Kuzmin’s louche glamour and internationalism gave urbane polish to Bolshevik agit-prop and Klyuev brought sturdy peasants in from the fields to celebrate the new age of equality, imagining a world where lovers foraged ‘in red-haired woodland, near waterfall veins’, a world in which the Russian Revolution was a pagan revolution.
Despite enduring a gruesome civil war, the Revolution kept true to its word. The crowning moment for same-sex intimacy came in 1922 when the new Soviet criminal code decriminalized sex between men (women had never been criminalized), declaring that the state had no business in sexual matters, ‘as long as nobody’s injured, and no one’s interests are encroached upon’.
But two years later the mood was shifting. Lenin was dead, Trotsky losing his battle with Stalin for the soul of the party. Homosexuality was now being ‘diagnosed’ as a disease or condemned as bourgeois individualism (and therefore counter-revolutionary). One doctor proposed the surgical replacement of a gay man’s testicles with those of someone straight.
Chicherin was sent off to Germany to ‘cure’ his homosexuality and finally retired in 1930 ‘for health reasons’. Kuzmin complained in letters of the creeping fear amongst the gay community of Leningrad, but came out for a last public reading at the University in 1928. The audience showered him with flowers, a last huzzah of the commissars of camp before total silence fell on Soviet homosexuality.
Then in 1934 Stalin’s regime recriminalized homosexuality, branding gay men as subversives and enemies of the Soviet Union. Kuzmin and Chicherin died before the real trouble began, but in 1937 Nikolai Klyuev refused to give up on his dream of a socialist rural utopia and was arrested as a counter-revolutionary. He was shot in some remote corner of Siberia.
Russia’s gay revolution was over in a blink of an eye, but its spirit lives on. The reason why we haven’t heard of these men, so celebrated in their time, so rich in image and endeavour, is because their lives and works were systematically erased by later Soviet re-writing of history. Putin continues that Stalinist tradition. But there was a moment 100 years ago when hope trumped oppression and that cannot be extinguished.

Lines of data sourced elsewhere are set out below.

(** Only the first version is scavenged: putting it on a list clears the link
    by which the loop would go on. *)
Lemma runs_scavenge m st o :
  objects m !! d = Some o -> apart m st (d :: keep) -> (1 < fuel)%nat ->
  exists st' m', runs (scavenge cur st) m st' m' /\ spares keep m m' /\ apart m' st' keep /\
    reclaimed_count st' = reclaimed_count st + 1.
Proof.
  intros Ho Ha Hf. set (size := decode_size_aligned (fat_ptr.size_code cur) DEFAULT_ALIGNMENT_BITS).
  set (sol := default object_list.empty (scavenged_object_lists st !! size)).
  assert (object_list.tail sol = NULL_PTR \/ ~ (fat_ptr.offset (object_list.tail sol) ∈ d :: keep) /\
    is_Some (objects m !! fat_ptr.offset (object_list.tail sol))) as Hsol.
  { unfold sol. destruct (scavenged_object_lists st !! size) eqn:E; [by eapply Ha|by left]. }
  destruct (runs_put_or_flush m sol (next_thread st) o Ho Hsol) as (h & n & nt & m1 & Hr & S1 & o1 & Ho1 & Hn1).
  eexists (mk_gc _ _ (<[size := object_list.mk h cur n]> (scavenged_object_lists st)) nt), m1.
  split; [|split; [done|split; [|reflexivity]]].
  - unfold scavenge. destruct fuel as [|[|k]]; [lia..|]. eapply runs_loop_step; [|apply runs_loop_end].
    + unfold scavenge_step. fold d. pose proof Hz as ->%Z.eqb_neq. eapply runs_bind; [by apply (runs_rd_obj _ _ _ o)|].
      fold size sol. eapply runs_bind; [exact Hr|]. eapply runs_bind; [by apply (runs_rd_obj _ _ _ o1)|].
      apply runs_ret.
    + rewrite Hn1. apply runs_ret.
  - intros sz ol. cbn. destruct (decide (sz = size)) as [->|].
    + rewrite lookup_insert_eq. intros [= <-]. right. split; [done|by exists o1].
    + rewrite lookup_insert_ne by done. intros Hl. destruct (Ha _ _ Hl) as [?|[Hn Hs]]; [by left|].
      right. split; [|by eapply spares_is_some]. intros Hin. apply Hn. by right.
Qed.

End scavenge.

Lemma runs_unlink m x ox :
  objects m !! x = Some ox -> runs (wr_slot (NextSlot x) NULL_PTR) m tt (upd_obj x (object.set__next NULL_PTR) m).
Proof. intros E. apply runs_atomic. cbn. by rewrite E. Qed.

Lemma apart_mono m m' st l l' keep :
  spares keep m m' -> (forall a, a ∈ l' -> a ∈ l) -> apart m st l -> apart m' st l'.
Proof.
  intros S Hl Ha sz ol E. destruct (Ha _ _ E) as [?|[Hn Hs]]; [by left|].
  right. split; [eauto|by eapply spares_is_some].
Qed.

(** The first half of a turn of the cutting loop. *)
Lemma runs_cut_step m st x cur o r m' :
  fat_ptr.offset cur <> 0 -> objects m !! fat_ptr.offset cur = Some o ->
  fat_ptr.wf (object._clsn o) -> fat_ptr.asi_type (object._clsn o) = fat_ptr.ASI_LOG ->
  runs (if fat_ptr.offset (object._clsn o) <=? tlsn then
          wr_slot x NULL_PTR ;;;
          let* st' := scavenge cur st in
          ret (inr (true, st'))
        else
          let* cur' := rd_slot (NextSlot (fat_ptr.offset cur)) in
          ret (inl (cur', NextSlot (fat_ptr.offset cur)))) m r m' ->
  runs (cut_step tlsn st (cur, x)) m r m'.
Proof.
  intros Hz Ho Hw Ht Hr. unfold cut_step. destruct (lsn_of_log_ptr _ Hw Ht) as (ls & El & E).
  rewrite <- E in Hr. apply Z.eqb_neq in Hz as ->. eapply runs_bind; [by apply runs_rd_obj|].
  eapply runs_bind; [apply runs_assert; by rewrite Ht|]. eapply runs_bind; [by apply runs_lift|]. exact Hr.
Qed.

(** The chain behind [x] stays as it is, or is cut behind some [k]. *)
Lemma runs_cut_chain m st n : forall x ox l,
  objects m !! x = Some ox -> chain m (object._next ox) l -> Forall (stamped m) l ->
  (length l < n)%nat -> (1 < fuel)%nat ->
  (forall a, a ∈ l -> ~ old_version m a) /\
    runs (loop n (cut_step tlsn st) (object._next ox, NextSlot x)) m (false, st) m \/
  exists q k ok d dead, x :: l = q ++ k :: d :: dead /\ objects m !! k = Some ok /\
    (forall a, a ∈ q ++ [k] -> a = x \/ ~ old_version m a) /\
    forall keep, ~ (d ∈ keep) -> apart m st (d :: keep) -> exists st' m',
      runs (loop n (cut_step tlsn st) (object._next ox, NextSlot x)) m (true, st') m' /\
      spares keep (upd_obj k (object.set__next NULL_PTR) m) m' /\ apart m' st' keep.
Proof.
  induction n as [|n IH]; intros x ox l Hx Hc Hst Hn Hf; [lia|]. inversion Hc as [? _ Hz|? o l' _ Hz Ho Hl]; subst.
  - left. split; [by intros a []%not_elem_of_nil|]. apply runs_loop_end. unfold cut_step. rewrite Hz. apply runs_ret.
  - apply Forall_cons in Hst as [(o' & Ho' & Hw & Ht) Hst]. rewrite Ho in Ho'. simplify_eq.
    pose proof (fun r m' => runs_cut_step m st (NextSlot x) _ o' r m' Hz Ho Hw Ht) as Hstep.
    destruct (Z.leb_spec (fat_ptr.offset (object._clsn o')) tlsn) as [Hle|Hgt].
    + right. exists [], x, ox, (fat_ptr.offset (object._next ox)), l'. split; [done|split; [done|split; [by intros a ->%list_elem_of_singleton; left|]]].
      intros keep Hk Ha. set (m1 := upd_obj x (object.set__next NULL_PTR) m).
      assert (spares [] m m1) as S1 by (apply spares_relink, not_elem_of_nil).
      destruct (spares_is_some _ _ _ _ S1 (mk_is_Some _ _ Ho)) as [o1 Ho1].
      destruct (runs_scavenge keep (object._next ox) Hk Hz m1 st o1) as (st' & m' & Hr & S & A & _);
        [done|by eapply apart_mono|done|].
      exists st', m'. split; [|done]. apply runs_loop_end, Hstep.
      eapply runs_bind; [by eapply runs_unlink|]. eapply runs_bind; [exact Hr|]. apply runs_ret.
    + assert (runs (cut_step tlsn st (object._next ox, NextSlot x)) m
        (inl (object._next o', NextSlot (fat_ptr.offset (object._next ox)))) m) as H1.
      { apply Hstep. eapply runs_bind; [by apply runs_rd_next_slot|]. apply runs_ret. }
      destruct (IH _ o' l' Ho Hl Hst) as [[Hy Hr]|(q & k & ok & d & dead & Es & Hk & Hy & Hall)];
        [cbn in Hn; lia|done|..].
      * left. split; [|by eapply runs_loop_step]. intros a [->|Ha]%elem_of_cons; [by eapply not_old|by apply Hy].
      * right. exists (x :: q), k, ok, d, dead. split; [by rewrite Es|split; [done|split]].
        { intros a [->|Ha]%elem_of_cons; [by left|right]. destruct (Hy a Ha) as [->|]; [by eapply not_old|done]. }
        intros keep Hd Ha. destruct (Hall keep Hd Ha) as (st' & m' & Hr & ?). exists st', m'.
        split; [|done]. by eapply runs_loop_step.
Qed.

(** ** One entry *)

Lemma runs_detach keep m r_prev r r_next :
  ~ (fat_ptr.offset r ∈ keep) -> ~ (fat_ptr.offset r_prev ∈ keep) ->
  is_Some (objects m !! fat_ptr.offset r) -> is_Some (objects m !! fat_ptr.offset r_prev) ->
  exists m', runs (detach r_prev r r_next) m tt m' /\ spares keep m m'.
Proof.
  intros Hr Hp [o Ho] Hs. set (m1 := upd_obj (fat_ptr.offset r) (object.set__next (tls_unlinked_objects m)) m).
  assert (spares keep m m1) as S1 by (by apply spares_relink).
  set (m2 := set_tls_unlinked_objects r m1).
  assert (spares keep m m2) as S2 by (destruct S1; by split).
  destruct (spares_is_some _ _ _ _ S2 Hs) as [op Hop].
  eexists. split; [|eapply spares_trans; [exact S2|by apply spares_relink]].
  eapply runs_bind; [|by apply (runs_wr_obj _ _ m2 op)].
  eapply runs_bind; [apply runs_rd|]. eapply runs_bind; [by apply (runs_wr_obj _ _ _ o)|]. apply runs_wr.
Qed.

(** The version behind which the collector starts. *)
Definition first_committed (m : mem) (vs : list Z) : option Z :=
  match vs with
  | [] => None
  | h :: l =>
      match objects m !! h with
      | Some o => if fat_ptr.asi_type (object._clsn o) =? fat_ptr.ASI_XID then head l else Some h
      | None => None
      end
  end.

(** At most one old version is left behind the first committed one. *)
Definition trimmed (m : mem) (fc : option Z) (kept : list Z) : Prop :=
  forall a b, a ∈ kept -> b ∈ kept -> old_version m a -> old_version m b -> fc <> Some a -> fc <> Some b -> a = b.

Lemma trimmed_but_one m c x kept :
  (forall a, a ∈ kept -> a = c \/ a = x \/ ~ old_version m a) -> trimmed m (Some c) kept.
Proof. intros H a b Ha Hb Oa Ob Na Nb. destruct (H a Ha) as [->|[->|]], (H b Hb) as [->|[->|]]; done. Qed.

(** What is left of the chain [l] of the record: all of it, or a part that
    ends behind an old version. *)
Record collected (m m' : mem) (p : fat_ptr.t) (l kept : list Z) : Prop := {
  co_chain : chain m' p kept;
  co_prefix : exists dead, l = kept ++ dead;
  co_spares : spares [] m m';
  co_old : kept = l \/ exists x, x ∈ kept /\ old_version m x;
  co_trimmed : trimmed m (first_committed m l) kept }.

Lemma spares_weaken keep m m' : spares keep m m' -> spares [] m m'.
Proof. intros [? ? _ ?]. split; [done..|by intros a []%not_elem_of_nil|done]. Qed.

Lemma chain_spared keep m m' p l : spares keep m m' -> (forall a, a ∈ l -> a ∈ keep) -> chain m p l -> chain m' p l.
Proof.
  intros S Hl Hc. induction Hc as [p Ht Hz|p o l Ht Hz Ho Hl' IH]; [by constructor|].
  econstructor; [done..| |apply IH; intros; apply Hl; by right].
  rewrite (sp_keep _ _ _ S); [done|]. apply Hl. left.
Qed.

Lemma collected_all m m' p l :
  chain m p l -> spares l m m' -> trimmed m (first_committed m l) l -> collected m m' p l l.
Proof.
  intros Hc S Ht. split; [by eapply chain_spared| |by eapply spares_weaken|by left|done].
  exists []. by rewrite app_nil_r.
Qed.

Lemma collected_cut m m' p pre k ok dead x :
  chain m p (pre ++ k :: dead) -> objects m !! k = Some ok -> x ∈ pre ++ [k] -> old_version m x ->
  spares (pre ++ [k]) (upd_obj k (object.set__next NULL_PTR) m) m' ->
  trimmed m (first_committed m (pre ++ k :: dead)) (pre ++ [k]) ->
  collected m m' p (pre ++ k :: dead) (pre ++ [k]).
Proof.
  intros Hc Hk Hx Hold S Ht. pose proof (chain_nodup _ _ _ Hc) as Hnd.
  assert (~ (k ∈ pre)) as Hkp.
  { apply NoDup_app in Hnd as (_ & Hd & _). intros Hin. apply (Hd k Hin). left. }
  split; [| |eapply spares_trans; [apply spares_relink, not_elem_of_nil|by eapply spares_weaken]|eauto|done].
  - eapply chain_cut; [exact Hc| |exact Hk|].
    + intros a Ha. rewrite (sp_keep _ _ _ S) by (apply elem_of_app; by left). unfold upd_obj. cbn.
      by rewrite lookup_alter_ne by (intros ->; done).
    + rewrite (sp_keep _ _ _ S) by (apply elem_of_app; right; left). unfold upd_obj. cbn.
      by rewrite lookup_alter_eq, Hk.
  - exists dead. by rewrite <- app_assoc.
Qed.

(** Both walks, from the first committed version [c] on. *)
Lemma runs_trim m st p p0 c oc l :
  chain m p (p0 ++ c :: l) -> objects m !! c = Some oc -> Forall (stamped m) l ->
  first_committed m (p0 ++ c :: l) = Some c -> (forall a, a ∈ p0 -> ~ old_version m a) ->
  apart m st (p0 ++ c :: l) -> (length l < fuel)%nat -> (1 < fuel)%nat ->
  exists f t m' kept,
    runs (fast_forward tlsn (object._next oc) (NextSlot c)) m (Some f) m /\
    runs (cut_chain tlsn (fst f) (snd f) st) m t m' /\ apart m' (snd t) kept /\
    spares [] m m' /\ (forall m'', spares kept m' m'' -> collected m m'' p (p0 ++ c :: l) kept).
Proof.
  intros Hc Hoc Hst Hfc Hp0 Ha Hf Hf1. destruct (chain_suffix _ _ _ _ _ Hc) as (_ & o' & _ & _ & Ho' & Hl).
  rewrite Hoc in Ho'. injection Ho' as <-.
  destruct (runs_fast_forward m fuel c oc l) as (p1 & x & l2 & ox & Es & Hx & Hcx & Hor & Hy & Hff); [done..|].
  assert (Forall (stamped m) l2) as Hst2.
  { destruct p1 as [|b p1]; cbn in Es; injection Es as -> ->; [done|].
    by apply Forall_app, proj2, Forall_cons, proj2 in Hst. }
  destruct (runs_cut_chain m st fuel x ox l2) as [[Hy2 Hr]|(q & k & ok & d & dead & Eq & Hk & Hy2 & Hall)];
    [done..| |done| |].
  - apply (f_equal length) in Es. rewrite length_app in Es. cbn in Es. lia.
  - exists (object._next ox, NextSlot x), (false, st), m, (p0 ++ c :: l). split_and!; [done..|apply spares_refl|].
    intros m'' S. apply collected_all; [done..|]. rewrite Hfc. apply trimmed_but_one with x.
    intros a. rewrite Es, !elem_of_app, elem_of_cons.
    intros [Ha'|[Ha'|[Ha'|Ha']]]; [specialize (Hp0 a Ha')|specialize (Hy a Ha')| |specialize (Hy2 a Ha')]; tauto.
  - destruct Hor as [->|Hold]; [apply (f_equal length) in Eq; rewrite length_app in Eq; cbn in Eq; lia|].
    assert (p0 ++ c :: l = (p0 ++ p1 ++ q) ++ k :: d :: dead) as Ec by (by rewrite Es, Eq, <- !app_assoc).
    rewrite Ec in *. set (pre := p0 ++ p1 ++ q) in *. set (kept := pre ++ [k]).
    assert (x ∈ kept) as Hxk.
    { destruct q as [|b q]; injection Eq as -> _; unfold kept, pre; [apply elem_of_app; right; left|].
      rewrite !elem_of_app, elem_of_cons. tauto. }
    assert (pre ++ k :: d :: dead = kept ++ d :: dead) as Ek by (unfold kept; by rewrite <- app_assoc).
    assert (~ (d ∈ kept)) as Hd.
    { pose proof (chain_nodup _ _ _ Hc) as Hnd. rewrite Ek in Hnd. apply NoDup_app in Hnd as (_ & Hd & _).
      intros Hin. apply (Hd d Hin). left. }
    destruct (Hall kept Hd) as (st' & m' & Hr & S & A).
    { eapply apart_mono; [apply (spares_refl [])| |exact Ha]. intros a. rewrite Ek, elem_of_app, !elem_of_cons. tauto. }
    exists (object._next ox, NextSlot x), (true, st'), m', kept. split_and!; [done..| |].
    + eapply spares_trans; [apply (spares_relink _ k), not_elem_of_nil|by eapply spares_weaken].
    + intros m'' S'. eapply collected_cut; [done..|by eapply spares_trans|].
      rewrite Hfc. apply trimmed_but_one with x. intros a. specialize (Hy2 a). unfold kept, pre.
      rewrite elem_of_app in Hy2. rewrite !elem_of_app.
      intros [[Ha'|[Ha'|Ha']]|Ha']; [specialize (Hp0 a Ha')|specialize (Hy a Ha')|..]; tauto.
Qed.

The Bolshevik Revolution turned in on itself and became a monster, but for that moment when the snow fell, when it was driven by aspirations of real equality, gay men and lesbians were at the heart of delivering that vision. And across Putin’s Russia brave and brilliant gay men and women continue to fight for the unfinished business of the Revolution, their equality. Inspired by Kuzmin’s words, in that Russian house there is ‘space for all of us’.